Studies have shown a correlation between grip strength being a predictor of cardiovascular disease and overall longevity. A range of studies (1,2) have not only consistently shown this, but have also found that it is a gauge of brain function and health throughout the aging process. In all cases, decreased grip strength has been shown to be a predictor of increased risk of mortality.
As we see increased popularity of modern tech devices we also see increased usage of our hands; to hold and grip our omnipresent phones or tablets, texting on tiny keyboards, and performing touchscreen tasks. All of this hand activity sounds like good exercise but has become a very bad thing for grip strength. Hands are designed to perform these tasks, but not as repetitively.
Improving hand function and grip strength can not only help in daily functions but may also help you live a longer, healthier life. If you are finding it harder to open jars, carry bags of groceries, or grip tools you need to use in daily activities and tasks, you should consider working to improve grip strength. If you are experiencing hand pain from the repetitive stress of using tech devices, you could benefit from hand stretches and mobility exercises.

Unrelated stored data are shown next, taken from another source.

(** The array content of a line whose levels array is closed and holds no
    bracket of its own. *)
Lemma array_content_line (indexSymbol json pre mid content post : string) :
  json = (pre ++ quoted (levelsKey indexSymbol) ++ mid
          ++ String "[" (content ++ String "]" post))%string ->
  IndexOf json (quoted (levelsKey indexSymbol)) = Length pre ->
  contains_char "[" mid = false ->
  bracket_free content = true ->
  array_content indexSymbol json = Some content.
Proof.
  intros Hjson Hidx Hmid Hcontent.
  set (key := quoted (levelsKey indexSymbol)) in *.
  pose proof (Length_nonneg pre) as Hpre. pose proof (Length_nonneg key) as Hkey.
  pose proof (Length_nonneg mid) as Hm. pose proof (Length_nonneg content) as Hc.
  assert (Hfrom : from (Length pre) json
                  = ((key ++ mid) ++ String "[" (content ++ String "]" post))%string).
  { rewrite Hjson, from_append, append_assoc. reflexivity. }
  unfold array_content. fold key. rewrite Hidx.
  replace (Length pre <? 0) with false by (symmetry; apply Z.ltb_ge; lia).
  rewrite Hfrom, find_char_first
    by (rewrite contains_char_append; unfold key;
        now rewrite levelsKey_no_bracket, Hmid).
  set (arrStart := Length pre + Length (key ++ mid)).
  assert (Hs : 0 <= arrStart)
    by (unfold arrStart; pose proof (Length_nonneg (key ++ mid)); lia).
  replace (arrStart <? 0) with false by (symmetry; apply Z.ltb_ge; lia).
  assert (Hfrom' : from arrStart json = String "[" (content ++ String "]" post)).
  { unfold arrStart. rewrite <- from_from by (try apply Length_nonneg; lia).
    rewrite Hfrom. apply from_append. }
  rewrite Hfrom'.
  change (find_arr_end (String "[" (content ++ String "]" post)) arrStart 0)
    with (find_arr_end (content ++ String "]" post) (arrStart + 1) 1).
  rewrite find_arr_end_closing by exact Hcontent.
  replace (arrStart + 1 + Length content <? 0) with false
    by (symmetry; apply Z.ltb_ge; lia).
  f_equal.
  replace (from (arrStart + 1) json) with (content ++ String "]" post)%string.
  - replace (Z.to_nat (arrStart + 1 + Length content - arrStart - 1))
      with (String.length content) by (unfold Length; lia).
    apply take_append.
  - rewrite <- from_from by lia. rewrite Hfrom'. reflexivity.
Qed.
Lemma deliver_voice_frame (n : nat) (r : Fetched string) (w : World) :
  history (ui (deliver n (VoiceReply r) w)) = history (ui w)
  /\ currentSessionId (ui (deliver n (VoiceReply r) w)) = currentSessionId (ui w)
  /\ sent (deliver n (VoiceReply r) w) = sent w.
Proof.
  unfold deliver. destruct (tasks w !! n) as [[] |]; cbn [resume default];
    try done.
  apply (sendChat_voice_frame r (mkWorld (ui w) (delete n (tasks w)) (sent w))).
Qed.

(** The chat stage on a well-read answer. *)
Lemma sendChat_resume_ok (c : option Z) (t : bool) (v : string) (s : Q)
    (code : nat) (data : ChatData) (w : World) :
  ok code = true ->
  let w2 := sendChat_resume c t v s (Response code (inr data)) w in
  history (ui w2) = (history (ui w) ++ [msg assistant (response data)])%list
  /\ currentSessionId (ui w2)
     = match new_session_id data c with
       | Some n => Some n
       | None => currentSessionId (ui w)
       end
  /\ sent w2
     = (sent w
        ++ match new_session_id data c with
           | Some _ => [GetSessions]
           | None => []
           end
        ++ if t then [] else [PostVoice (response data) v s])%list.
Proof.
  intros Hok. cbn [sendChat_resume]. rewrite Hok. cbn [negb].
  destruct w as [[] ts rs].
  destruct (new_session_id data c) as [n |], t; cbn; repeat split;
    by rewrite <- ?app_assoc, ?app_nil_r.
Qed.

Here are some tips on how to easily measure your grip strength and improve it so you can enjoy less pain and better hand mobility.

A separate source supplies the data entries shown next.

Lemma custfp_not_key (cfgdir : string) :
  String.append cfgdir "/custfp" ≠ String.append cfgdir "/key".
Proof. intros H. apply append_inj in H. discriminate. Qed.

Lemma key_memcpy (k : bytes) :
  blen k = KEY_SIZE → memcpy (zeros KEY_SIZE) 0 k KEY_SIZE = k.
Proof.
  intros Hk. unfold memcpy. change (Z.to_nat 0) with 0%nat.
  rewrite take_0. cbn [app]. rewrite take_ge by (unfold blen in Hk; lia).
  rewrite drop_ge; [by rewrite app_nil_r|].
  rewrite length_zeros. lia.
Qed.

Lemma key_prepared_ctx (k : bytes) kf mode :
  blen k = KEY_SIZE → key (prepared_ctx k kf mode) = k.
Proof.
  intros Hk. unfold prepared_ctx.
  destruct (decide (mode = SXF_MODE_UPLOAD)); cbn; by apply key_memcpy.
Qed.

Section Password.
Context (C : crypto) (E : env).

(** A password of eight characters or more, typed once, or twice when
    it is to be repeated, is taken at the first prompt. *)
Lemma getpassword_retry_first (repeat : bool) mode salt w pass rest :
  inputs w = Some pass :: (if repeat then Some pass :: rest else rest) →
  8 ≤ strlen pass →
  getpassword_retry C repeat mode salt w
  = match derive_key C pass salt SALT_SIZE KEY_SIZE (set_inputs rest w) with
    | (Some k, w') => (Some k, w')
    | (None, w') => (None, w')
    end.
Proof.
  intros Hin Hlen. unfold getpassword_retry. rewrite Hin. cbn [length].
  cbn [getpassword_loop]. unfold mbind at 1, M_bind at 1.
  unfold getpassword. run_M. rewrite Hin.
  rewrite decide_False by lia.
  destruct repeat; cbn.
  - rewrite decide_False by (intros H; by apply H).
    by destruct (derive_key C pass salt SALT_SIZE KEY_SIZE _) as [[k|] w1].
  - by destruct (derive_key C pass salt SALT_SIZE KEY_SIZE _) as [[k|] w1].
Qed.

Lemma derive_key_some pass salt ss os w k w' :
  derive_key C pass salt ss os w = (Some k, w') →
  ∃ kb, sxi_derive_key C pass (slice salt 0 ss) = Some kb
        ∧ k = SHA512 C (list_byte_of_string kb).
Proof.
  unfold derive_key. destruct (sxi_derive_key C pass _) as [kb|]; [|done].
  case_decide; [done|]. intros [= <- <-]. by exists kb.
Qed.

(** With no key file the key is derived from the password and the salt
    of the locals, and the key file, when it exists afterwards, holds
    that key. *)
Lemma acquire_key_fresh cfgdir l mode w r w' :
  l_keyread l = false →
  files w !! String.append cfgdir "/key" = None →
  acquire_key C E cfgdir l mode w = (r, w') →
  (files w' !! String.append cfgdir "/key" = None
   ∨ ∃ k, r = Some (k, Some (String.append cfgdir "/key"))
          ∧ files w' !! String.append cfgdir "/key" = Some k)
  ∧ ∀ k kf pass rest,
      r = Some (k, kf) →
      inputs w = Some pass ::
        (if (if l_have_fp l then false
             else bool_decide (mode = SXF_MODE_UPLOAD))
         then Some pass :: rest else rest) →
      8 ≤ strlen pass →
      ∃ kb, sxi_derive_key C pass (slice (l_salt l) 0 SALT_SIZE) = Some kb
            ∧ k = SHA512 C (list_byte_of_string kb).
Proof.
  intros Hkr Hnone. unfold acquire_key. rewrite Hkr.
  destruct (fails E F_malloc_keyfile); run_M;
    [intros [= <- <-]; split; [by left|done]|].
  set (kf := String.append cfgdir "/key") in *. rewrite Hnone.
  set (pre := if fails E F_open_key_rdonly then _ else _).
  assert (Hpre : ∃ wc, pre w = (Some None, wc) ∧ files wc = files w
            ∧ inputs wc = inputs w).
  { unfold pre. destruct (fails E F_open_key_rdonly).
    { eexists. split; [reflexivity|done]. }
    destruct (l_have_fp l); eexists; (split; [reflexivity|done]). }
  destruct Hpre as (wc & -> & Hf & Hi). clear pre.
  destruct (getpassword_retry C _ mode (l_salt l) wc) as [[k|] w1] eqn:Hg.
  2: { apply getpassword_retry_spec in Hg as (G1 & G2 & G3).
       intros [= <- <-]. split; [left; by rewrite G1, Hf|done]. }
  pose proof Hg as Hg'.
  apply getpassword_retry_spec in Hg' as (G1 & G2 & G3).
  set (mid := if l_have_fp l then _ else _).
  assert (Hmid : ∃ rm wm, mid w1 = (rm, wm) ∧ files wm = files w).
  { unfold mid. destruct (l_have_fp l).
    - destruct (keyfp C E k (Some (l_fp l)) w1) as [[d|] w2] eqn:Hk;
        apply keyfp_spec in Hk as (K1 & K2 & K3);
        eexists _, _; (split; [reflexivity|]); cbn; congruence.
    - destruct (keyfp C E k None w1) as [[d|] w2] eqn:Hk;
        apply keyfp_spec in Hk as (K1 & K2 & K3);
        [destruct (fails E F_meta_setval)|];
        eexists _, _; (split; [reflexivity|]); cbn; congruence. }
  destruct Hmid as (rm & wm & -> & Hfm). clear mid.
  destruct rm as [[]|];
    [|intros [= <- <-]; split; [left; by rewrite Hfm|done]].
  destruct (persist_key_spec E kf k wm) as (wp & -> & P1 & P2 & P3 & P4).
  intros [= <- <-]. split.
  - destruct (fails E F_open_key_trunc);
      [left; destruct P4 as [-> _]; by rewrite Hfm|].
    destruct (fails E F_write_key); [left; apply P4|].
    destruct (fails E F_close_key); [left; apply P4|].
    right. exists k. split; [done|]. destruct P4 as [-> _].
    rewrite take_ge; [done|]. specialize (G3 k eq_refl).
    unfold blen in G3. lia.
  - intros k' kf' pass rest [= <- <-] Hin Hlen.
    rewrite <- Hi in Hin.
    rewrite (getpassword_retry_first _ mode (l_salt l) wc pass rest Hin Hlen)
      in Hg.
    destruct (derive_key C pass (l_salt l) SALT_SIZE KEY_SIZE _)
      as [[k'|] wd] eqn:Hd; [|done].
    injection Hg as -> ->. by apply derive_key_some in Hd.
Qed.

A “dynamometer” is a device that you can either purchase (there are a few different types ranging from inexpensive to very expensive) or find out if your doctor, chiropractor, or physical therapist has one you can use. These determine your baseline strength and you can re-measure to see your improvement. Using “norms” (data that compares you to the good, average or poor measures for your age) you can find out where you should be and what you should aim for. You can also use a simple bathroom scale (a thin analog standing type is best) and simply hold it up (arms at 90 degree angles) and squeeze the sides. You may not be able to find a comparative score, but you can use it as a way to measure your own relative strength that you can track.
There are bars and dumbbells made with a thicker circumference for this purpose. There are devices such as spring-loaded handles you can squeeze together, balls that gyrate as you hold them, and more. But easier, more practical things like carrying sturdy bags filled with heavy objects, or gripping weight plates in your hands and carrying them as you walk work well. Perform a variety of grips (i.e. “pinch grip” “claw grip”) and movements (squeeze, push, pull) and challenge yourself by adding more resistance/endurance when you are able.
First, if you are experiencing pain, see your physician to properly diagnose the problem. Take device breaks and try stretching your hands by spreading your fingers out. Make a fist and put your other hand over it. Open your fist, resisting with the other hand. Roll a soft, small rubber ball under the palms, wrists, and forearms and then over the top of each hand to improve circulation and mobility.
Supplementation: Studies have shown that supplementation with omega-3 fish oil may help slow the decline in muscle mass and function seen in older adults. In one study individuals supplemented with omega-3s for 6 months showed improvements in hand grip strength, power, and muscle volume compared to those in the placebo group receiving no omega-3s (3).
You need hands to do many things, but now you know by keeping them stronger you can improve your health and longevity.
1. Jang JY, Junghoon K. Association between handgrip strength and cognitive impairment in elderly Koreans: a population-based cross-sectional study. Phys Ther Sci. 2015 Dec; 27(12): 3911–3915.
2. Leong DP, Teo KK, Rangarajan S, Lopez-Jaramillo P, Avezum A Jr, Orlandini A, Seron P, Ahmed SH, Rosengren A, Kelishadi R, Rahman O, Swaminathan S, Iqbal R, Gupta R, Lear SA, Oguz A, Yusoff K, Zatonska K, Chifamba J, Igumbor E, Mohan V, Anjana RM, Gu H, Li W, Yusuf S; Prospective Urban Rural Epidemiology (PURE) Study investigators. Prognostic value of grip strength: findings from the Prospective Urban Rural Epidemiology (PURE) study. Lancet. 2015 Jul 18;386(9990):266-73. doi: 10.1016/S0140-6736(14)62000-6.
3. Smith GI, Julliand S, Reeds DN, Sinacore DR, Klein S, Mittendorfer B. Fish oil-derived n-3 PUFA therapy increases muscle mass and function in healthy older adults. Am J Clin Nutr. 2015 Jul;102(1):115-22.